Here, we gave a clinical and genetic description of two sisters affected by two different disorders: ALS disease and CHARGE syndrome. In our family, one sister, a 43-year-old woman, was clinically ALS diagnosed, with bulbar onset, pyramidal impairment and spastic phenotype. The second one, a full-termed 41-year-old female, carrying the
CHD7 de novo W2672* mutation, presented typical CHARGE syndrome defects. Although a 2–3% recurrence risk is suggested for children of clinically unaffected parents, attributed to parental germline mosaicism [
28], we excluded any possible mosaicism in both parents, as revealed by sequence analysis. The mutation, located in the BRK domain of unknown function, was already reported by Jongmans et al. [
29], but without any related clinical description and segregation analysis. Anyway, according to data reported in literature by which
CHD7 mutations occur de novo in the vast majority of the typical patients, we assess that the patient carrying this mutation completely fulfill the clinical CHARGE diagnostic criteria [
30,
31]. In CHARGE syndrome, basic research has demonstrated that CHD protein complexes affect chromatin structure and gene expression, thus playing an important role in regulating embryonic development; moreover, being assumed CHD7 protein most likely controls gene expression by chromatin remodelling, functioning as a transcription regulator that binds preferentially to methylated histones in enhancer regions and near transcription sites [
32], it is clear that CHD7 expression is lowered in the presence of an incomplete and/or not functional protein.
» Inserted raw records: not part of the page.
(** * AI-Document-Processor: the ingestion and batch-processing pipeline

    A shallow embedding of
      - [src/app/actions.ts]          (deleteUploadedFile, cleanupUploadsFolder,
                                       processDocumentAction, extractTextFromFile,
                                       estimatePageCount, processBatchDocuments)
      - [src/app/api/upload/route.ts] (MAX_FILE_SIZE, POST)
      - [src/app/api/process/route.ts] (POST)
      - [src/lib/pdfParser.ts]        (parsePDFContent)
      - the components [ProcessingStatus] (startProcessing, allFilesCompleted)
        and [FileUpload] (validateFile, uploadFiles)
    together with the properties the specification states about them and
    further properties of the code.

    Asynchronous functions are embedded as computations in a state-and-exception
    monad over a [World]: every [await] in the sources is sequential, so a
    promise is the computation that produces its value or its rejection. The
    components run in a monad of the same kind over the state of the browser. *)

From Stdlib Require Import ZArith NArith QArith Qround String Ascii Lia Bool.
From stdpp Require Import gmap strings list fin_maps.
(** ** The map file, from scatter to gather *)

(** X11: the map file round trip. What scatter writes at the end of [main],
    the setup time and then the [M_COM + M_DIV] bytes of the map,
    [load_hash_map] of gather reads back: it returns, the setup time it
    returns is the one written, and every slot of the map holds the byte
    scatter left there, whatever the destinations held before. *)
Theorem map_file_round_trip (sizeof_time_t : Z) (old : option file)
        (cur_time : Z -> Z) (m : bytemap) (t0 : Z -> Z) (m0 : bytemap) :
  0 < sizeof_time_t < 2 ^ 32 ->
  exists t' m',
    load_hash_map sizeof_time_t (write_hash_map sizeof_time_t true old cur_time m) t0 m0
    = Ok (t', m') /\
    (forall i, 0 <= i < sizeof_time_t -> t' i = cur_time i) /\
    (forall a, 0 <= a < MAP_SIZE -> m' a = m a) /\
    (forall a, map_rd m' a = map_rd m a).
Proof.
  intros Hsz. unfold write_hash_map, load_hash_map. cbv zeta. cbn [f_len f_at].
  rewrite (wrap64_small (sizeof_time_t + MAP_SIZE)) by zc.
  rewrite (wrap64_small (M_COM + M_DIV)) by zc.
  destruct (Z.ltb_spec (sizeof_time_t + MAP_SIZE) (M_COM + M_DIV)) as [Hlt|_]; [zc|].
  unfold gcount. cbn [f_len].
  replace (Z.max 0 (Z.min sizeof_time_t (sizeof_time_t + MAP_SIZE - 0)))
    with sizeof_time_t by zc.
  rewrite Z.eqb_refl.
  replace (Z.max 0 (Z.min (M_COM + M_DIV) (sizeof_time_t + MAP_SIZE - sizeof_time_t)))
    with MAP_SIZE by zc.
  eexists _, _. split; [reflexivity|].
  assert (Hm : forall a, 0 <= a < MAP_SIZE ->
            (if (0 <=? a) && (a <? MAP_SIZE)
             then (if sizeof_time_t + a <? sizeof_time_t then cur_time (sizeof_time_t + a)
                   else m (sizeof_time_t + a - sizeof_time_t))
             else m0 a) = m a).
  { intros a Ha. destruct (Z.leb_spec 0 a); [|lia]. destruct (Z.ltb_spec a MAP_SIZE); [|lia].
    cbn [andb]. destruct (Z.ltb_spec (sizeof_time_t + a) sizeof_time_t); [lia|].
    f_equal. lia. }
  split; [|split].
  - intros i Hi. cbv beta. destruct (Z.leb_spec 0 i); [|lia].
    destruct (Z.ltb_spec i sizeof_time_t); [|lia]. reflexivity.
  - exact Hm.
  - intros a. unfold map_rd.
    destruct ((0 <=? a) && (a <? MAP_SIZE)) eqn:E; [|reflexivity].
    apply andb_true_iff in E as [E1 E2]. f_equal.
    destruct (Z.ltb_spec (sizeof_time_t + a) sizeof_time_t); [lia|]. f_equal. lia.
Qed.

Lemma map_file_round_trip_witness :
  exists t' m',
    load_hash_map 8 (write_hash_map 8 true None (fun _ => 1) map_init)
                  (fun _ => 0) (fun _ => 0)
    = Ok (t', m') /\
    (forall i, 0 <= i < 8 -> t' i = 1) /\
    (forall a, 0 <= a < MAP_SIZE -> m' a = map_init a) /\
    (forall a, map_rd m' a = map_rd map_init a).
Proof.
  apply (map_file_round_trip 8 None (fun _ => 1) map_init (fun _ => 0) (fun _ => 0)).
  lia.
Defined.
(** * LazzyQuant market watcher: tick filtering, validator and timer tables

  A shallow embedding of [market_watcher/market_watcher.cpp].  The
  watcher is a single-threaded event handler, so every member function
  becomes a function from the object's fields to the new fields and the
  list of effects it produced (signals, files, timer objects, API calls).

  Qt containers: [QSet<QString>] is a [gset string], [QMap] and [QHash]
  keyed by strings or times are [gmap]s, [QList] and [QVector] are lists. *)

From Stdlib Require Import ZArith Lia.
From stdpp Require Import gmap strings list fin_maps sorting.

Local Open Scope Z_scope.

(** ** Qt value types used by the watcher *)

Module QTime.

(** A [QTime] holds [mds], the milliseconds since midnight, or [-1] for
    the null time. *)
Definition t := Z.

Definition NullTime : t := -1.
Definition MSECS_PER_DAY : Z := 86400000.

Definition fromHM (h m : Z) : t := (h * 3600 + m * 60) * 1000.
Definition fromHMS (h m s : Z) : t := (h * 3600 + m * 60 + s) * 1000.

Definition isValid (x : t) : bool := (NullTime <? x) && (x <? MSECS_PER_DAY).

Definition ds (x : t) : Z := if x =? NullTime then 0 else x.

Definition msecsSinceStartOfDay (x : t) : Z := ds x.

(** [addMSecs] for a non-negative offset, the only one the watcher uses. *)
Definition addMSecs (x : t) (ms : Z) : t :=
  if isValid x then (ds x + ms) mod MSECS_PER_DAY else NullTime.

Definition addSecs (x : t) (s : Z) : t := addMSecs x (s * 1000).

(** [operator>] compares the stored milliseconds. *)
Definition gt (x y : t) : bool := y <? x.

End QTime.

Module QDate.
Definition create_cabinet : Build handle :=
  clear_scene ;;
  root <- named (empty_add (mkVec 0 0 0)) "cabinet-root" ;;
  left <- create_side_panel "left" false ;;
  set_parent left root ;;
  right <- create_side_panel "right" true ;;
  set_parent right root ;;
  back <- create_flat_panel "back" 0.50 1.85 0.02 (mkVec (-0.39) 0 0.925) ;;
  set_parent back root ;;
  top <- named (primitive_cube_add (mkVec (-0.22) 0 1.94)) "top" ;;
  transform_apply ;;
  set_parent top root ;;
  bottom <- named (primitive_cube_add (mkVec (-0.20) 0 0.01)) "bottom" ;;
  transform_apply ;;
  set_parent bottom root ;;
  front_kick <- create_flat_panel "front-kick" 0.50 0.18 0.02 (mkVec (-0.04) 0 0.09) ;;
  set_parent front_kick root ;;
  marquee_box <- create_flat_panel "marquee-box" 0.50 0.12 0.10 (mkVec (-0.12) 0 1.82) ;;
  set_parent marquee_box root ;;
  marquee <- named (primitive_plane_add (mkVec (-0.06) 0 1.82)) "marquee" ;;
  transform_apply ;;
  set_parent marquee root ;;
  bezel <- create_bezel_with_cutout ;;
  set_parent bezel root ;;
  screen <- create_screen ;;
  set_parent screen root ;;
  mesh <- bmesh cp_shell_mesh ;;
  cp_shell <- objects_new_link "cp-shell" mesh ;;
  set_parent cp_shell root ;;
  joystick <- named (primitive_plane_add (mkVec (-0.08) 0 0.85)) "joystick" ;;
  transform_apply ;;
  set_parent joystick root ;;
  coin_door <- create_flat_panel "coin-door" 0.20 0.15 0.02 (mkVec (-0.04) 0 0.35) ;;
  set_parent coin_door root ;;
  speaker <- create_flat_panel "speaker" 0.50 0.08 0.02 (mkVec (-0.04) 0 0.55) ;;
  set_parent speaker root ;;
  t_molding <- create_t_molding ;;
  set_parent t_molding root ;;
  screen_mock_v <- named (primitive_cube_add (mkVec (-0.06) 0 1.35)) "screen-mock-vertical" ;;
  transform_apply ;;
  set_parent screen_mock_v root ;;
  screen_mock_h <- named (primitive_cube_add (mkVec (-0.06) 0 1.35)) "screen-mock-horizontal" ;;
  transform_apply ;;
  set_parent screen_mock_h root ;;
  ret root.

End Upright.

(** ** create_cocktail_template.py (Cocktail) *)

Module Cocktail.

Definition create_bezel_with_cutout (name : string)
    (outer_w outer_h cutout_w cutout_h thickness : Q) : Build handle :=
  mesh <- bmesh (bezel_mesh_xy (outer_w / 2) (outer_h / 2)
                               (cutout_w / 2) (cutout_h / 2) (thickness / 2)) ;;
  obj <- objects_new_link name mesh ;;
  ret obj.

Definition radius : Q := 0.006.

Definition path : list Vec3 :=
  let table_w := 0.70 in
  let table_d := 0.55 in
  let table_h := 0.70 in
  let hw := table_w / 2 in
  let hd := table_d / 2 in
  [ mkVec hw (- hd) table_h; mkVec hw hd table_h; mkVec (- hw) hd table_h;
    mkVec (- hw) (- hd) table_h; mkVec hw (- hd) table_h ].

Definition create_t_molding_cocktail : Build (option handle) :=
  segments <- sweep_path path radius [] ;;
  join_segments segments.

Definition leg_name (i : nat) : string :=
  String.append "leg-" (NilEmpty.string_of_uint (Nat.to_uint (i + 1))).
(** * Multi-camera texture mapper: face selection, UV projection, driver

    A shallow embedding of [blender_bash2_V2.py].

    Numbers.  Python [float] values (and the single-precision components of
    [mathutils] vectors and matrices) are idealised as real numbers: [float]
    is [R], comparisons are the real order, and [/] raises
    [ZeroDivisionError] on a zero divisor as Python does.  Rounding, NaN and
    infinities are outside this model.

    Effects.  The script edits one shared mesh object in place and calls host
    operators ([bpy.ops], [bpy.data]).  Mutation is explicit state passing;
    an exception leaves the state as it was when it was raised. *)

From Stdlib Require Import Reals Lra Lia ZArith List String Bool.
Import ListNotations.
Open Scope R_scope.

(** ** Python layer *)

Abbreviation float := R (only parsing).

Inductive Exn : Type :=
| ValueError
| IndexError
| ZeroDivisionError
| AttributeError
| RuntimeError.

Inductive Result (A : Type) : Type :=
| Ok (a : A)
| Raise (e : Exn).
Arguments Ok {A} a.
Arguments Raise {A} e.

Definition Rleb (a b : float) : bool := if Rle_dec a b then true else false.
Definition Rltb (a b : float) : bool := if Rlt_dec a b then true else false.
Definition Reqb (a b : float) : bool := if Req_dec_T a b then true else false.

(** [a / b] on floats. *)
Definition truediv (a b : float) : Result float :=
  if Reqb b 0 then Raise ZeroDivisionError else Ok (a / b).

(** Position denoted by the subscript [i] in a sequence of length [n]:
    negative subscripts count from the end, anything else out of range is
    [IndexError]. *)
Definition py_position (n : nat) (i : Z) : Result nat :=
  let len := Z.of_nat n in
  if ((0 <=? i) && (i <? len))%Z then Ok (Z.to_nat i)
  else if ((- len <=? i) && (i <? 0))%Z then Ok (Z.to_nat (i + len))
  else Raise IndexError.

(** [max(iterable)]: keeps the first item and replaces it by every later
    item that is strictly greater. *)
Definition py_max (l : list float) : Result float :=
  match l with
  | [] => Raise ValueError
  | first :: rest =>
      Ok (fold_left (fun maxval item => if Rltb maxval item then item else maxval)
                    rest first)
  end.

(** [min(iterable)]. *)
Definition py_min (l : list float) : Result float :=
  match l with
  | [] => Raise ValueError
  | first :: rest =>
      Ok (fold_left (fun minval item => if Rltb item minval then item else minval)
                    rest first)
  end.

(** ** mathutils: vectors and matrices *)

Record Vector : Type := mkVector { vx : float; vy : float; vz : float }.

(** Component of a 3D vector at a position already reduced to 0, 1 or 2. *)
Definition vec_get (v : Vector) (k : nat) : float :=
  match k with
  | O => vx v
  | S O => vy v
  | _ => vz v
  end.

Record Row4 : Type := mkRow4 { c0 : float; c1 : float; c2 : float; c3 : float }.
Record Matrix : Type := mkMatrix { r0 : Row4; r1 : Row4; r2 : Row4; r3 : Row4 }.
Record Matrix3 : Type := mkMatrix3 { q0 : Vector; q1 : Vector; q2 : Vector }.

(** [M @ v] for a 4x4 matrix and a 3D vector: the vector is extended by
    [w = 1] and the first three rows give the result. *)
Definition affine_row (r : Row4) (v : Vector) : float :=
  c0 r * vx v + c1 r * vy v + c2 r * vz v + c3 r.

Definition mat_vec (m : Matrix) (v : Vector) : Vector :=
  mkVector (affine_row (r0 m) v) (affine_row (r1 m) v) (affine_row (r2 m) v).

Definition to_3x3 (m : Matrix) : Matrix3 :=
  mkMatrix3 (mkVector (c0 (r0 m)) (c1 (r0 m)) (c2 (r0 m)))
            (mkVector (c0 (r1 m)) (c1 (r1 m)) (c2 (r1 m)))
            (mkVector (c0 (r2 m)) (c1 (r2 m)) (c2 (r2 m))).

Definition dot (a b : Vector) : float := vx a * vx b + vy a * vy b + vz a * vz b.

Definition mat3_vec (m : Matrix3) (v : Vector) : Vector :=
  mkVector (dot (q0 m) v) (dot (q1 m) v) (dot (q2 m) v).

(** ** bmesh: the editable mesh *)

Inductive Mode : Type := OBJECT | EDIT.

Definition Mode_eqb (a b : Mode) : bool :=
  match a, b with
  | OBJECT, OBJECT | EDIT, EDIT => true
  | _, _ => false
  end.

Record BMVert : Type := mkVert { co : Vector }.

(** A loop is one corner of a face: the vertex it sits on and the UV pair
    stored for that corner. *)
Record BMLoop : Type := mkLoop { vert : BMVert; uv : float * float }.

Record BMFace : Type := mkFace {
  loops : list BMLoop;
  normal : Vector;
  select : bool;
  face_material_index : Z
}.

(** [face.verts] *)
Definition face_verts (face : BMFace) : list BMVert := map vert (loops face).

Record BMesh : Type := mkBMesh { verts : list BMVert; faces : list BMFace }.

Record Material : Type := mkMaterial { mat_name : string; mat_image : option string }.

Record Object : Type := mkObject {
  mode : Mode;
  matrix_world : Matrix;
  data : BMesh;
  uv_layers : list string;
  material_slots : list (option Material);
  active_material_index : Z
}.

Definition set_select (b : bool) (face : BMFace) : BMFace :=
  mkFace (loops face) (normal face) b (face_material_index face).

Definition set_faces (obj : Object) (fs : list BMFace) : Object :=
  mkObject (mode obj) (matrix_world obj) (mkBMesh (verts (data obj)) fs)
           (uv_layers obj) (material_slots obj) (active_material_index obj).

(** [bmesh.from_edit_mesh(obj.data)] needs the object in edit mode. *)
Definition from_edit_mesh (obj : Object) : Result BMesh :=
  if Mode_eqb (mode obj) EDIT then Ok (data obj) else Raise ValueError.

(** ** SelectionParams *)

Record SelectionParams : Type := mkSelectionParams {
  type : string;
  coord : Z;
  epsilon : float;
  normal_direction : Z
}.

(** ** FaceSelector *)

Definition axis_names : list string := ["X"; "Y"; "Z"]%string.

(** World coordinate of a vertex on axis [k]: [(matrix_world @ v.co)[k]]. *)
Definition world_coord (matrix_world : Matrix) (k : nat) (v : BMVert) : float :=
  vec_get (mat_vec matrix_world (co v)) k.

(** The normal test of lines 347-356 / 372-381. *)
Definition normal_passes (matrix_world : Matrix) (k : nat) (normal_direction : Z)
                         (face : BMFace) : bool :=
  if negb (normal_direction =? 0)%Z then
    let normal_world := mat3_vec (to_3x3 matrix_world) (normal face) in
    ((0 <? normal_direction)%Z && Rltb 0 (vec_get normal_world k))
    || ((normal_direction <? 0)%Z && Rltb (vec_get normal_world k) 0)
  else true.

Definition near_max (matrix_world : Matrix) (k : nat) (max_coord epsilon : float)
                    (face : BMFace) : bool :=
  forallb (fun coord => Rleb (max_coord - epsilon) coord)
          (map (world_coord matrix_world k) (face_verts face)).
Haploinsufficiency for CHD7 is the most likely pathogenic mechanism of this syndrome [
33,
34]. Furthermore, epigenetic modifications, including DNA methylation, appear to be involved in motor process influenced by the interaction between genes and environment, and a fraction of those changes might even be transmitted to the offspring [
35]. To date, CHARGE and ALS pathologies never occurred together in the same family and no putative correlation between them has been reported on PubMed Central, but whereas many clinical CHARGE features are shared by other syndrome [
36‐
38] we initially hypothesized a possible link between these two diseases. The detection of the
CHD7 de novo mutation in one sister fully explaining her phenotype, disagreed with our starting hypothesis. This evidence prompted us to focus on variants in ALS patient, comparing NGS results between the two sisters. Nonetheless 152 out of the 380 variants were shared by both sisters, this is slightly less than one would expect: we all share 50% of our variants with each of our siblings. That the CHARGE sister has less, might be explained by the fact that she does not have ALS. So the most interesting variants were those that are unique for the ALS patient. Due to roughly 50% of ALS families remain unexplained after routine genetic testing, in addition to ALS caused by mutations in above-mentioned genes, NGS analysis could contribute in identifying rare variants and/or non-coding-variants causing or increasing the risk of the disease. In addition, the very high fold coverage of sequenced fragments obtained by this technology allows for excluding low-grade mosaicism [
39]. Anyway, being assumed that genetic aetiology of ALS is responsible for one-third of familial disease, it is unknown how much of the remaining of sporadic cases is genetic and how much is due to other factors such as environmental exposures, aging or lifestyle choices. In CHARGE syndrome, too, epigenetic events have recently emerged as important contributors to the disorder [
40]. Anyway, in our case, both in ALS and CHARGE patient NGS analysis revealed no suggestive uncommon variations and no deleterious variants were detected (Supplementary Table B). Indeed, bioinformatical tools (PolyPhen-2, SIFT, LRT, MutationTaster, MutationAssessor, FATHMM, CADD, GERP++) used for analyzing coding missense variants identified in the ALS patient in known ALS genes, predicted no significant scores for damaging effects (data not showed). Among these, we focused on the rs 80,019,660 related to Paraoxonase 1 gene (PON1; c.C602T in exon 6; ref. sEq. NM_000446), the only exonic variant with a MAF of 0.0008. PON 1 has a major protective role both against environmental toxins and as part of the antioxidant defense system and genetic variation across the paroxanase loci may be susceptibility factors for sALS (
http://alsod.iop.kcl.ac.uk). Segregation analysis revealed the presence of this polymorphism only in the father of affected sisters. Moreover, the complexity of the genetic architecture of ALS, including an important role for rare genetic variants, has transformed the way we think about this disease. A significant part of ALS heritability cannot be easily explained by only considering a monogenic model, while interactions between multiple ALS genes might explain the considerable phenotypic variability observed among ALS individuals and this leads us to reconsider the traditional classification system for this disease towards a molecular taxonomy for ALS patients’ stratification [
41]. To verify whether any genetic variants have any role in the pathogenesis of our ALS patient, further deep investigation by whole genome analysis might be useful.